EXERCISE OBJECTIVE >>
Output the data below line for line, exactly, up to and including the line where "(forall k2 s2, k2" appears.

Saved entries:

(** Storing a slice under a key, when the slices of the other keys keep their
    cells. *)
Lemma building_ok_set pre b k v h idx s' :
  building_ok n pre b ->
  (length (bd_heap b) <= length h)%nat -> length (cells h 0) = n ->
  (bd_idx b <= idx <= S (length pre))%nat ->
  slice_ok (mkBuilding h ∅ idx) s' (values pre k ++ [v]) ->
  (forall k2 s2, k2 <> k -> bd_map b !! k2 = Some s2 ->
     read h s2 = read (bd_heap b) s2 /\
     length (cells h (sc_arr s2)) = length (cells (bd_heap b) (sc_arr s2)) /\
     (sc_arr s2 = sc_arr s' -> sc_arr s' = 0%nat /\ sc_off s2 <> sc_off s')) ->
  building_ok n (pre ++ [(k, v)]) (mkBuilding h (<[k := s']> (bd_map b)) idx).
Proof.
  intros [[Hh Hc0] Hidx Hsome Hnone Hapart] Hlen Hn Hi Hs' Hother.
  assert (forall k2, k2 <> k -> values (pre ++ [(k, v)]) k2 = values pre k2) as Hval.
  { intros k2 Hne. rewrite values_snoc, bool_decide_false by congruence. apply app_nil_r. }
  constructor; cbn [bd_heap bd_map bd_idx].
  - split; [lia | done].
  - rewrite length_app. cbn. lia.
  - intros k2 s2. destruct (decide (k2 = k)) as [->|Hne].
    + rewrite lookup_insert_eq. intros [= <-]. rewrite values_snoc, bool_decide_true by done. by destruct Hs'.
    + rewrite lookup_insert_ne by done. intros H2. rewrite Hval by done.
      destruct (Hother k2 s2 Hne H2) as (R & L & _).
      eapply slice_ok_frame; [by apply Hsome | done | done | done | cbn; lia].
  - intros k2. destruct (decide (k2 = k)) as [->|Hne]; [by rewrite lookup_insert_eq|].
    rewrite lookup_insert_ne, Hval by done. apply Hnone.
  - intros k1 k2 s1 s2. destruct (decide (k1 = k)) as [->|N1], (decide (k2 = k)) as [->|N2];
      rewrite ?lookup_insert_eq, ?lookup_insert_ne by done; intros H1 H2 Hne E; simplify_eq.
    + destruct (Hother k2 s2 N2 H2) as (_ & _ & Hd). destruct (Hd (eq_sym E)). by split.
    + destruct (Hother k1 s1 N1 H1) as (_ & _ & Hd). destruct (Hd E). split; congruence.
    + by apply (Hapart k1 k2).
Qed.
(* ===== verification/Examples.v ===== *)
(** * The example server (examples/main.go)

    Handlers that use the library the way it is meant to be used: a page, a stream
    of server-sent events, and a WebSocket echo that leaves a read handler behind.
    The WebSocket package is not part of the repository: what the echo uses of it is
    a class, with the laws it relies on in another. *)

From S2P Require Import Prelude Scan Strconv Method StartLine Framing Message MessageRoundtrip Request Reader ReaderSpec.
From S2P Require Import Bufio Adaptor AdaptorFaults AdaptorSpec AdaptorRoundtrip AdaptorStream ReadEvents Engine Server.

(** ** The server *)

Inductive route : Type :=
| RootPage | FilePage | EventStream | GobwasLow | GobwasHigh | GorillaStd | GorillaEvent.

(** [http.ServeMux] with these patterns: a path of its own, or the root. *)
Definition mux (path : bytes) : route :=
  if bool_decide (path = bs "/file") then FilePage
  else if bool_decide (path = bs "/sse") then EventStream
  else if bool_decide (path = bs "/ws-gobwas-low") then GobwasLow
  else if bool_decide (path = bs "/ws-gobwas-high") then GobwasHigh
  else if bool_decide (path = bs "/ws-gorilla-std") then GorillaStd
  else if bool_decide (path = bs "/ws-gorilla-event") then GorillaEvent
  else RootPage.

(** The engine and the server that [hop] makes. *)
Definition hop (GOMAXPROCS : Z) : Engine.Engine * Server :=
  (NewEngine [],
   NewServer GOMAXPROCS [WithReadTimeout 0; WithWriteTimeout 0; WithPollerNum 4; Server.WithBufferSize 512]).
(* ===== verification/ServeLate.v ===== *)
(** * Bodies that arrive late (engine/engine.go, serveHTTP)

    What the handler has left of a body is drained with a read deadline of half a
    second on the connection, and the error of the drain is not looked at: a body
    that has not arrived when the deadline passes does not close the connection.
    The deadline enters as what has arrived by then; the reader then answers with
    the error of the deadline. *)

From S2P Require Import Prelude Scan Strconv Method StartLine Framing Message MessageRoundtrip.
From S2P Require Import Request RequestSpec Bufio Adaptor AdaptorFaults AdaptorSpec AdaptorRoundtrip Engine Serve ServeEnds.

Section Late.
Context (ParseRequestURI : bytes -> url_URL + perror) (readChunked : Z -> bytes -> bytes * bytes) (maxDrainSize : Z).

(** The handler is given what has arrived of the body. *)
Lemma body_of_early q req early late n err :
  well_formed ParseRequestURI q -> is_request q req -> sr_body q = early ++ late -> sr_body q <> [] ->
  body_of readChunked req (mkReader n early err) = early.
Proof.
  intros Hq (h & m & -> & _) Hb Hne. unfold body_of, request_of. cbn [r_Body rd_data]. rewrite (wf_body _ _ Hq).
  rewrite bool_decide_false by done. cbn [fst]. apply take_ge. rewrite Hb, to_nat_blen, length_app. lia.
Qed.

(** All of it is drained, and the connection stays open. *)
Lemma after_early q req k early late n err :
  well_formed ParseRequestURI q -> is_request q req -> asks_close q = false ->
  sr_body q = early ++ late -> late <> [] -> (k <= length early)%nat -> blen early <= maxDrainSize < 2 ^ 63 - 1 ->
  after_request readChunked maxDrainSize req k (mkReader n early err) = (false, mkReader n [] err).
Proof.
  intros Hq Hreq Hc Hb Hl Hk Hmax. rewrite <- (asks_close_sound q req Hreq) in Hc.
  apply orb_false_iff in Hc as [Hc1 Hc2]. destruct Hreq as (h & m & -> & _).
  set (req := request_of _ _ _ _ _ _) in *.
  assert (r_ContentLength req = blen (sr_body q) /\ r_Body req = LimitReader (blen (sr_body q))) as [El Eb].
  { unfold req, request_of. cbn [r_ContentLength r_Body]. rewrite (wf_body _ _ Hq), bool_decide_false; [done|].
    rewrite Hb. by intros [_ ?]%app_eq_nil. }
  pose proof (blen_nonneg early). assert (0 < blen late) by (destruct late; [done | blens]).
  unfold after_request, drain. rewrite El, Eb, Hc1, Hc2, Hb, blen_app. cbn [rd_data rd_size rd_err].
  destruct (Z.ltb_spec 0 (blen early + blen late)); [|lia]. cbn [orb andb]. cbv zeta.
  assert (drain_limit maxDrainSize = maxDrainSize + 1) as -> by (unfold drain_limit; rewrite wrap64_small; lia).
  assert (Z.of_nat k <= blen early) by (unfold blen; lia).
  rewrite (Z.min_l (Z.of_nat k)), (Z.min_l (Z.of_nat k)), (Z.min_r _ (blen early - Z.of_nat k)) by lia.
  destruct (Z.ltb_spec maxDrainSize (blen early - Z.of_nat k)); [lia|].
  rewrite Zplus_minus, to_nat_blen, drop_all. done.
Qed.
End Late.

(** C39. The end of a body that arrives too late is served as a request: when a part
    of a body has not arrived by the deadline of the drain, the request is answered,
    the connection stays open and waits for input, and the rest of the body, if it
    looks like a request, is handed to the handler as one when it arrives, and
    answered. *)
Theorem late_body_served ParseRequestURI spare currentDate DetectContentType grow readChunked maxDrainSize handler
    buffered q early q2 n k err err2 :
  clean currentDate -> (forall p, clean (DetectContentType p)) -> (0 < n)%nat -> (0 < k)%nat ->
  well_formed ParseRequestURI q -> asks_close q = false -> sr_body q = early ++ sr_text q2 ->
  blen early <= maxDrainSize < 2 ^ 63 - 1 ->
  (forall req, is_request q req -> deliverable (handler req early) /\ (hd_read (handler req early) <= length early)%nat) ->
  servable ParseRequestURI maxDrainSize handler q2 ->
  let serve := serve_loop ParseRequestURI spare currentDate DetectContentType grow readChunked maxDrainSize handler pool_New buffered in
  exists b1 b2 req req2 text text2,
    serve 1%nat (mkReader n (sr_head q ++ early) err) (mkWriter k healthy [] false []) = Ok (false, mkReader n [] err, b1) /\
    is_request q req /\ is_response (handler req early) text /\ bw_out b1 = text /\
    serve 1%nat (mkReader n (sr_text q2) err2) b1 = Ok (false, mkReader n [] err2, b2) /\
    is_request q2 req2 /\ is_response (handler req2 (sr_body q2)) text2 /\ bw_out b2 = text ++ text2.
Proof.
  intros Hd Hs Hn Hk Hq Hc Hb Hmax Hh Hq2 serve.
  assert (sr_text q2 <> []) as Hne by (unfold sr_text; by destruct (sr_line q2)).
  assert (sr_body q <> []) as Hbne by (rewrite Hb; by intros [_ ?]%app_eq_nil).
  assert (forall req, is_request q req -> body_of readChunked req (mkReader n early err) = early) as He
    by (intros req Hreq; by eapply body_of_early).
  destruct (handle_head ParseRequestURI spare currentDate DetectContentType grow readChunked handler pool_New Hd Hs eq_refl
    q early n err (mkWriter k healthy [] false []) Hn (well_formed_headed _ q Hq)) as (req & b1 & text & E1 & Hreq & Hs1 & Hbuf1 & Ht1 & Hr1).
  { intros req Hreq. rewrite He by done. by apply Hh. }
  { split_and!; [constructor; cbn; lia | done | done]. }
  rewrite He in E1, Hr1 by done.
  destruct (serve_loop_run ParseRequestURI spare currentDate DetectContentType grow readChunked maxDrainSize handler
    pool_New Hd Hs eq_refl buffered [q2] n err2 b1 1 Hn) as (b2 & reqs & texts & E2 & H1 & H2 & H3);
    [done | by apply Forall_singleton | done | cbn; lia|].
  inversion H1 as [|? req2 ? ? Hreq2 H1']; subst. inversion H1'; subst. cbn in H2.
  inversion H2 as [|? text2 ? ? Hr2 H2']; subst. inversion H2'; subst. cbn [map concat] in E2, H3. rewrite app_nil_r in E2, H3.
  assert (bw_out b1 = text) as Ho1 by (unfold total in Ht1; rewrite Hbuf1, app_nil_r in Ht1; exact Ht1).
  exists b1, b2, req, req2, text, text2. split_and!; try done.
  - unfold serve. cbn [serve_loop rd_data]. rewrite sr_head_marker, andb_false_r, E1.
    by rewrite (after_early ParseRequestURI readChunked maxDrainSize q req _ early (sr_text q2) n err) by (done || by apply Hh).
  - rewrite H3. unfold total. by rewrite Hbuf1, app_nil_r, Ho1.
Qed.

(** The last nineteen bytes of a body come late. *)
Lemma late_body_served_witness :
  let h (_ : Request) (_ : bytes) := mkHandling ∅ 0 [OWrite (bs "ok")] false in
  let q2 := mkSent (bs "GET /b HTTP/1.1") [] [] (mkRequestLine GET (bs "/b") 1 1) (plainURL [] (bs "/b") []) [] no_framing in
  let q := mkSent (bs "POST /a HTTP/1.1") [bs "Content-Length: 22"] (bs "abc" ++ sr_text q2) (mkRequestLine POST (bs "/a") 1 1)
    (plainURL [] (bs "/a") []) [mkHeaderLine (bs "Content-Length") (bs "22")] (mkMeta REQUEST 0 true 22 false) in
  exists b1 b2 req2,
    serve_loop (fun _ => inr ErrReqMethod) (fun n => n) (bs "now") (fun _ => bs "text/plain") (fun n => n)
      (fun _ rest => ([], rest)) 65536 h pool_New (fun _ => false) 1 (mkReader 16 (sr_head q ++ bs "abc") IOEOF)
      (mkWriter 16 healthy [] false []) = Ok (false, mkReader 16 [] IOEOF, b1) /\
    serve_loop (fun _ => inr ErrReqMethod) (fun n => n) (bs "now") (fun _ => bs "text/plain") (fun n => n)
      (fun _ rest => ([], rest)) 65536 h pool_New (fun _ => false) 1 (mkReader 16 (sr_text q2) IOEOF) b1 =
      Ok (false, mkReader 16 [] IOEOF, b2) /\
    is_request q2 req2.
Proof.
  intros h q2 q.
  assert (forall l : bytes, (LF ∉ l <-> bool_decide (LF ∉ l) = true)) as Hdec by (intros; by rewrite bool_decide_eq_true).
  assert (forall req body, deliverable (h req body)) as Hdel
    by (intros req body; split_and!; [done | by constructor | by vm_compute | by eexists _, 200]).
  destruct (late_body_served (fun _ => inr ErrReqMethod) (fun n => n) (bs "now") (fun _ => bs "text/plain") (fun n => n)
    (fun _ rest => ([], rest)) 65536 h (fun _ => false) q (bs "abc") q2 16 16 IOEOF IOEOF)
    as (b1 & b2 & req & req2 & text & text2 & E1 & _ & _ & _ & E2 & H2 & _);
    [by vm_compute | intros _; by vm_compute | lia | lia | | by vm_compute | done | by vm_compute
    | intros; split; [apply Hdel | cbn; lia] | split; [|intros; apply Hdel] |].
  - constructor; try (by vm_compute); repeat constructor; try done; by apply Hdec; vm_compute.
  - constructor; [constructor | by vm_compute..]; try (by vm_compute); repeat constructor; try done; by apply Hdec; vm_compute.
  - exists b1, b2, req2. split; [exact E1|]. split; [exact E2 | exact H2].
Defined.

SOLVED EXERCISE >>
(** Storing a slice under a key, when the slices of the other keys keep their
    cells. *)
Lemma building_ok_set pre b k v h idx s' :
  building_ok n pre b ->
  (length (bd_heap b) <= length h)%nat -> length (cells h 0) = n ->
  (bd_idx b <= idx <= S (length pre))%nat ->
  slice_ok (mkBuilding h ∅ idx) s' (values pre k ++ [v]) ->
  (forall k2 s2, k2 <> k -> bd_map b !! k2 = Some s2 ->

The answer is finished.